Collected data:
Lemma head_fields_ext (hd tl : list (string * val)) :
  hd.*1 = placeholder_fields.*1 →
  struct_words (take 8 InitializeData_fields) (VObj (hd ++ tl)) =
  struct_words (take 8 InitializeData_fields) (VObj hd).
Proof.
  intros Hn. apply struct_words_ext. cbn [take InitializeData_fields].
  repeat constructor; cbn [fst]; apply vpath_app_l; rewrite Hn; set_solver.
Qed.

Lemma tail_fields_ext (hd tl : list (string * val)) :
  hd.*1 = placeholder_fields.*1 →
  struct_words (drop 8 InitializeData_fields) (VObj (hd ++ tl)) =
  struct_words (drop 8 InitializeData_fields) (VObj tl).
Proof.
  intros Hn. apply struct_words_ext. cbn [drop InitializeData_fields].
  repeat constructor; cbn [fst]; apply vpath_app_r; rewrite Hn; cbn; set_solver.
Qed.

(** The calldata of [initialize] for any eight head values. *)
Lemma initialize_calldata hd tl hw tw :
  struct_abi "DiamondInit" "initialize" = Some InitializeData_fields →
  hd.*1 = placeholder_fields.*1 →
  struct_words (take 8 InitializeData_fields) (VObj hd) = Some hw →
  struct_words (drop 8 InitializeData_fields) (VObj tl) = Some tw →
  encodeFunctionData "DiamondInit" "initialize" [VObj (hd ++ tl)] =
    Some (hexlify (selector "DiamondInit" "initialize" ++ hw ++ tw)).
Proof.
  intros Habi Hn Hh Ht. eapply encode_struct_call; [done|].
  rewrite <- (take_drop 8 InitializeData_fields).
  apply struct_words_app; [by rewrite head_fields_ext | by rewrite tail_fields_ext].
Qed.

(** The words the chain type manager writes are those of the fields. *)
Lemma mandatory_words ctm chainId assetId admin :
  ctm_widths ctm chainId assetId admin →
  struct_words (take 8 InitializeData_fields) (VObj (mandatory_fields ctm chainId assetId admin)) =
    Some (concat [ be_enc 32 chainId; address_word (BRIDGE_HUB ctm); address_word (ctm_this ctm);
                   be_enc 32 (protocolVersion ctm); address_word admin; address_word (validatorTimelockPostV29 ctm);
                   assetId; storedBatchZero ctm ]).
Proof.
  intros []. unfold struct_words. cbn [take InitializeData_fields].
  erewrite (proj2 (mapM_Some _ _ _)); [reflexivity|].
  assert (Ha : ∀ a, length a = 20%nat → abi_word "address" (VStr (hexlify a)) = Some (address_word a)).
  { intros a Hl. unfold address_word. rewrite Hl. by apply abi_word_address; [apply parse_hex_hexlify|]. }
  assert (Hb : ∀ a, length a = 32%nat → abi_word "bytes32" (VStr (hexlify a)) = Some a).
  { intros a Hl. by apply abi_word_bytes32; [apply parse_hex_hexlify|]. }
  repeat (constructor; [by (first [apply abi_word_uint256|apply Ha|apply Hb])|]). constructor.
Qed.

Lemma ctm_init_data_length ctm chainId assetId admin cut data :
  ctm_widths ctm chainId assetId admin → ctm_init_data ctm chainId assetId admin cut = Some data →
  ∃ rest, parse_hex (initCalldata cut) = Some rest ∧ length data = (4 + 8 * 32 + length rest)%nat.
Proof.
  intros Hw (rest & E & Hd)%bind_Some. exists rest. split; [done|]. apply Some_inj in Hd. subst data.
  pose proof (struct_words_length _ _ _ (mandatory_words _ _ _ _ Hw)) as Hl.
  rewrite !length_app, selector_length, Hl. cbn. lia.
Qed.

(** Dropping the selector and eight words from a calldata. *)
Lemma slice_calldata hw tw :
  length hw = 256%nat →
  "0x" +:+ js_slice (2 + (4 + 8 * 32) * 2)
    (hexlify (selector "DiamondInit" "initialize" ++ hw ++ tw)) = hexlify tw.
Proof.
  intros Hl. rewrite !hexlify_spec. f_equal. rewrite js_slice_slice, app_assoc.
  rewrite (js_slice_app "0x"). rewrite <- (js_slice_hex (selector "DiamondInit" "initialize" ++ hw) tw).
  f_equal. rewrite length_app, selector_length, Hl. done.
Qed.

End cut_lemmas.

Lemma throw_if_bind {A} cond msg (k : unit → outcome A) a :
  throw_if cond msg ≫= k = Done a ↔ cond = false ∧ k tt = Done a.
Proof. destruct cond; cbn; split; try done; by intros []. Qed.

Lemma strict_guards cuts params boot acc emu verifier gas (strict : bool) :
  (strict = true → strict_params cuts params boot acc emu verifier gas) →
  (if strict then checkValidInitialCutHashParams cuts params boot acc emu verifier gas
   else mret tt) = Done tt.
Proof.
  destruct strict; [|done]. intros Hs.
  destruct (Hs eq_refl) as (Hl & Hn1 & Hn2 & Hn3 & Hn4 & Hn5 & Hn6 & Hn7 & Hg).
  unfold checkValidInitialCutHashParams, throw_if. rewrite Hl, Hg.
  by repeat (rewrite ?bool_decide_true, ?bool_decide_false by done; cbn [negb mbind outcome_bind]).
Qed.

Lemma unpack_pack minor patch :
  0 ≤ patch < 2 ^ 32 → unpackNumberSemVer (minor * 2 ^ 32 + patch) = (0, minor, patch).
Proof.
  intros Hp. unfold unpackNumberSemVer, SEMVER_MINOR_VERSION_MULTIPLIER.
  f_equal; [f_equal|]; Z.div_mod_to_equations; lia.
Qed.

Lemma digits_no_dot s :
  str_forallb is_digit s = true → str_forallb (λ c, negb (bool_decide (c = "."%char))) s = true.
Proof.
  induction s as [|c s IH]; [done|]. cbn. intros [Hc Hs]%andb_prop. rewrite IH by done.
  rewrite bool_decide_false; [done|]. by intros ->.
Qed.

Lemma split_version a b c :
  str_forallb is_digit a = true → str_forallb is_digit b = true → str_forallb is_digit c = true →
  js_split "." (a +:+ "." +:+ b +:+ "." +:+ c) = [a; b; c].
Proof.
  intros Ha%digits_no_dot Hb%digits_no_dot Hc%digits_no_dot. cbn [String.append].
  by rewrite !js_split_word_cons, js_split_word.
Qed.

Lemma asset_id_value `{EthersLaws} chainId token bt vault :
  0 ≤ chainId < 2 ^ 256 → parse_hex token = Some bt → (length bt ≤ 32)%nat →
  parse_hex L2_NATIVE_TOKEN_VAULT_ADDRESS = Some vault → length vault = 20%nat →
  encodeNTVAssetId chainId token =
    Done (hexlify (keccak (be_enc 32 chainId ++ (replicate 12 x00 ++ vault) ++
                           (replicate (32 - length bt) x00 ++ bt)))).
Proof.
  intros Hc Ht Hl Hvault Hvl. unfold encodeNTVAssetId.
  destruct (hexZeroPad_spec token bt 32 Ht Hl) as (s' & -> & Hs'). cbn [or_throw mbind outcome_bind].
  assert (Hpl : length (replicate (32 - length bt) x00 ++ bt) = 32%nat)
    by (rewrite length_app, length_replicate; lia).
  rewrite (abi_encode_static _ _ (be_enc 32 chainId ++ (replicate 12 x00 ++ vault) ++
             (replicate (32 - length bt) x00 ++ bt))).
  - cbn [or_throw mbind outcome_bind]. by rewrite arrayify_hexlify.
  - done.
  - done.
  - unfold abi_words. cbn [zip zip_with mapM fst snd].
    rewrite abi_word_uint256, (abi_word_address _ _ Hvault Hvl), (abi_word_bytes32 _ _ Hs' Hpl) by done.
    cbn. by rewrite app_nil_r.
Qed.

(** ** Properties *)

Section properties.
Context `{EthersLaws}.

* TASK GOAL *
In how many lines of the records does the string "rest" occur? Answer with the number alone.

* ANSWER BOX *
2